Furthermore, the magnitude of the forces estimated for patients can generate a controversial issue. While Sun et al. [27] demonstrated with the use of strain gauges that, even if residual strain exists in the circumaxillary sutures, disarticulation does not occur, Wang et al. [28] and Leonardi et al. [17] succeeded in suture separation, demonstrating that circumaxillary disarticulation is greater when the expander appliance is nearer. Boryor et al. [4], with their ex vivo study of an adult skull, assures it takes relatively light force (90 N) to disarticulate the jaws. Although this can not extrapolate to a young patient with mixed dentition, it suggests that the force required to perform a disarticulation has to vary among individuals. The estimated forces found in our system are based on the facial biotype and exceed said amount in the retention phase significantly in the anterior arm of brachycephalic and mesocephalic patterns and in the posterior arm of dolichocephalic patterns. Considering the fact that this force produces residual tension beyond the 75 days’ retention, it can be asked whether the excess accumulated residual strain to which the individual is exposed for prolonged periods of time is necessary. From a clinical point of view, one should consider if it is convenient to accumulate so much residual strain or if it would be better to adapt the range of activations depending on the strain dissipation so that the force is not more than necessary. As Haas [10] mentioned, the median palatal suture is restored during 3–6 months of retention. Our results show that residual force should be a minimum at the end of this period. However, a small percentage of patients showed that the force did not decrease after 75 days. Future investigations should be carried out to analyze longitudinal studies over a longer term and try to find the reason that these forces did not relapsed. FEA of the RME appliance allows for the disposal of more relevant information (force on molars) than the information offered by center screw rotation, even if the hypothesis of two forces does not fully conform to reality.

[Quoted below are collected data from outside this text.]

(** C10. Only a paid subscription is touched: a row a tick of the worker leaves
    otherwise than it was is captured, not deleted, not locked elsewhere, and either
    due for a retry with an attempt left or active and owing a mail; when no row is
    like that the tick does nothing and sends nothing; a retry by hand touches no
    other row, and of an unpaid or deleted subscription nothing. *)
Theorem only_due_rows_touched clock ids locked id force d k s :
  keyed d -> tb_failed d = false -> tb_subs d !! k = Some s ->
  (tb_subs (tech_request clock ids (run_tick locked) d).2 !! k <> Some s -> may_be_taken (clock 0%nat) s /\ k ∉ locked) /\
  ((forall k' s', tb_subs d !! k' = Some s' -> ~ may_be_taken (clock 0%nat) s' \/ k' ∈ locked) ->
   tech_request clock ids (run_tick locked) d = (Ok [], d)) /\
  (k <> id -> tb_subs (tech_request clock ids (retry_subscription id force) d).2 !! k = Some s) /\
  (ts_payment_status s <> TrackPayment.CAPTURED \/ ts_is_deleted s = true ->
   (tech_request clock ids (retry_subscription k force) d).2 = d).
Proof.
  intros Hkey Hf Hs. split_and!.
  - intros Hne. destruct (decide (k ∈ scan locked (clock 0%nat) d)) as [Hin|Hno].
    + apply elem_of_scan in Hin as (s' & Hs' & Hsel & Hl); [|done]. rewrite Hs in Hs'. injection Hs' as <-.
      split; [by apply selected_taken|done].
    + by rewrite tick_other_row, Hs in Hne.
  - intros Hnone. rewrite tick_request by done. destruct (scan locked (clock 0%nat) d) as [|x l] eqn:E; [done|].
    assert (Hx : x ∈ scan locked (clock 0%nat) d) by (rewrite E; left).
    apply elem_of_scan in Hx as (s' & Hs' & Hsel & Hl); [|done].
    destruct (Hnone x s' Hs') as [Hn|]; [destruct Hn; by apply selected_taken|done].
  - intros Hk. apply (run_request_upholds clock ids (fun d' => tb_subs d' !! k = Some s)); [|done].
    apply upholds_other_row. intros I Hc Hfi Hp ->. apply upholds_retry; try done. by apply closed_other.
  - intros Hno. unfold tech_request, run_request, retry_subscription, query, usable, bind, gets, guard_exn. cbn [s_db open_session]. rewrite Hf. cbn. rewrite Hs.
    destruct (ts_is_deleted s); [done|]. destruct Hno as [Hno|]; [|done]. by rewrite bool_decide_false by done.
Qed.
End Untouched.

(** ** How often it orders *)

Definition is_order (q : portal_request) : bool := bool_decide (pq_method q = "POST"%string) && is_orders (pq_endpoint q).
Definition orders_sent (d : tech_db) : nat := length (List.filter is_order (tb_portal d)).
Definition at_most (n : nat) (d : tech_db) : Prop := (orders_sent d <= n)%nat.

Section Orders.
Context {cfg : TechConfig} {portal : Portal} {cipher : Cipher}.

Lemma closed_at_most n id : closed any_change id (at_most n).
Proof. by split. Qed.

Lemma upholds_no_order n q : is_order q = false -> upholds (at_most n) (portal_call q).
Proof. intros Hq s [_ Hd]. unfold at_most, orders_sent in *. split; cbn; by rewrite Hq. Qed.

Lemma at_most_client n e u : upholds (at_most n) (create_portal_client e u).
Proof. unfold create_portal_client, mock_create_client, secret_text. pose proof (upholds_no_order n). upholds. Qed.

Lemma at_most_find n slug uid key mail plan cycle : upholds (at_most n) (find_matching_order slug uid key mail plan cycle).
Proof. unfold find_matching_order, list_orders, _make_request. pose proof (upholds_no_order n). upholds. Qed.

Lemma at_most_more n d : at_most n d -> at_most (S n) d.
Proof. unfold at_most. lia. Qed.

Lemma one_more_call n q : leads (at_most n) (at_most (S n)) (portal_call q).
Proof. intros s [_ Hd]. unfold at_most, orders_sent in *. split; cbn; destruct (is_order q); cbn; lia. Qed.

Lemma one_more_request n m endpoint j ps : leads (at_most n) (at_most (S n)) (_make_request m endpoint j ps).
Proof.
  apply (leads_bind (at_most (S n))); [apply one_more_call|done|]. intros. apply leads_upholds; [upholds|done].
Qed.

Lemma one_more_provision n slug name plan cycle e u key ps c acc :
  leads (at_most n) (at_most (S n)) (provision_service slug name plan cycle e u key ps c acc).
Proof.
  pose proof (at_most_more n) as Hm. pose proof (upholds_normalize (at_most (S n))). pose proof (upholds_normalize (at_most n)).
  unfold provision_service, mock_provision_service, secret_text. leads.
  all: apply (leads_bind (at_most (S n))); [apply one_more_request|done|intros; apply leads_upholds; [upholds|done]].
Qed.

Lemma one_more_process n id : leads (at_most n) (at_most (S n)) (_process id).
Proof.
  pose proof (at_most_more n) as Hm.
  assert (HP : forall n, closed passive id (at_most n)) by by split.
  assert (HC : forall n, closed same_core id (at_most n)) by by split.
  assert (HA : forall n, closed activating id (at_most n)) by by split.
  assert (Hsub : forall n f, upholds (at_most n) (on_sub id f)) by (intros; by apply upholds_modify).
  pose proof (upholds_conclude id _ (HP (S n)) (HA (S n))). pose proof (upholds_adopt id _ (HP n) (HA n)).
  pose proof (fun n => upholds_give_up id _ (HP n)). pose proof (fun n => upholds_process_active id _ (HC n)).
  pose proof (fun e => upholds_account id _ (HC n) e (at_most_client n e)). pose proof (at_most_find n).
  unfold _process. apply (leads_catch (at_most (S n))); [|done|].
  2:{ intros. apply leads_upholds; [|done]. unfold process_failed. upholds. }
  unfold provision_steps, reconcile_or_order, _service_for, _mark_manual_fulfillment, _send_pending_email, place_order. leads.
  all: apply (leads_bind (at_most (S n))); [apply one_more_provision|done|intros; apply leads_upholds; [upholds|done]].
Qed.

Lemma more_process_all ids : forall n, leads (at_most n) (at_most (n + length ids)) (process_all ids).
Proof.
  induction ids as [|id ids IH]; intros n; cbn [process_all length].
  - apply leads_upholds; [upholds|]. unfold at_most. lia.
  - apply (leads_bind (at_most (S n))); [apply one_more_process|unfold at_most; lia|]. intros o.
    replace (n + S (length ids))%nat with (S n + length ids)%nat by lia.
    apply (leads_bind (at_most (S n + length ids))); [apply IH|done|]. intros l. apply leads_upholds; [upholds|done].
Qed.

(** A tick of the worker sends at most one order for each subscription it has
    read, and an administrator's retry at most one, whatever fails on the way. *)
Theorem one_order_per_subscription clock ids locked id force d :
  tb_failed d = false ->
  (orders_sent (tech_request clock ids (run_tick locked) d).2 <= orders_sent d + length (scan locked (clock 0%nat) d))%nat /\
  (orders_sent (tech_request clock ids (retry_subscription id force) d).2 <= orders_sent d + 1)%nat.
Proof.
  intros Hf. split.
  - rewrite tick_request by done. unfold tech_request.
    apply (run_request_leads _ _ (at_most (orders_sent d)) (at_most (orders_sent d + length (scan locked (clock 0%nat) d)))); [|apply le_n].
    apply (leads_bind (at_most (orders_sent d + length (scan locked (clock 0%nat) d)))); [apply more_process_all|done|].
    intros l. apply leads_upholds; [upholds|done].
  - unfold tech_request. apply (run_request_leads _ _ (at_most (orders_sent d)) (at_most (orders_sent d + 1))); [|apply le_n]. rewrite Nat.add_1_r. set (n := orders_sent d).
    pose proof (at_most_more n) as Hm.
    assert (HC : forall n, closed same_core id (at_most n)) by by split.
    assert (Hsub : forall n f, upholds (at_most n) (on_sub id f)) by (intros; by apply upholds_modify).
    unfold retry_subscription. leads.
    apply (leads_bind (at_most (S n))); [apply one_more_process|done|intros; apply leads_upholds; [upholds|done]].
Qed.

The validation was carried out in this study in an age group which includes mixed dentition. However, FEM analysis as performed by Holberg [12] shows that age associated with bone elasticity is an important factor in the distribution of stress in deep skeletal structures of the viscero and neurocranium. The study results illustrate that the screw must be activated according to the required expansion and the generated force, as the same activation may result in different forces on the molars for different patients. Moreover, knowing the received force variability, new studies are recommended with the objective to understand the applied forces on the dental effects and its relapse (relate the applied forces with the dental effects and its relapse). Therefore, future studies which validate the forces generated after RME in adolescents and adult patients are required.

Conclusions

Prediction of forces indicates that, at the end of the retention phase, resistance to the expansion of the skull should decrease by 62.5% in the anterior zone and 80% in the posterior. A force (F1) exerted by the temporary molars does stress the anterior arm more than the posterior arm; on the contrary, a force (F2) exerted by the permanent molar produces similar stress in both arms. Force dissipation is greater in the anterior area as the vertical component of the growth pattern increases; however, force dissipation is greater in the posterior area as the horizontal component of the growth pattern increases. The retention time of 6 months is adequate according our results. Nevertheless, in accordance with force prediction, certain patients undergo high forces during the retention phase. Thus, orthodontist should think about clinical implications in these patients. These results back the FEA model for force prediction from experimental strain values.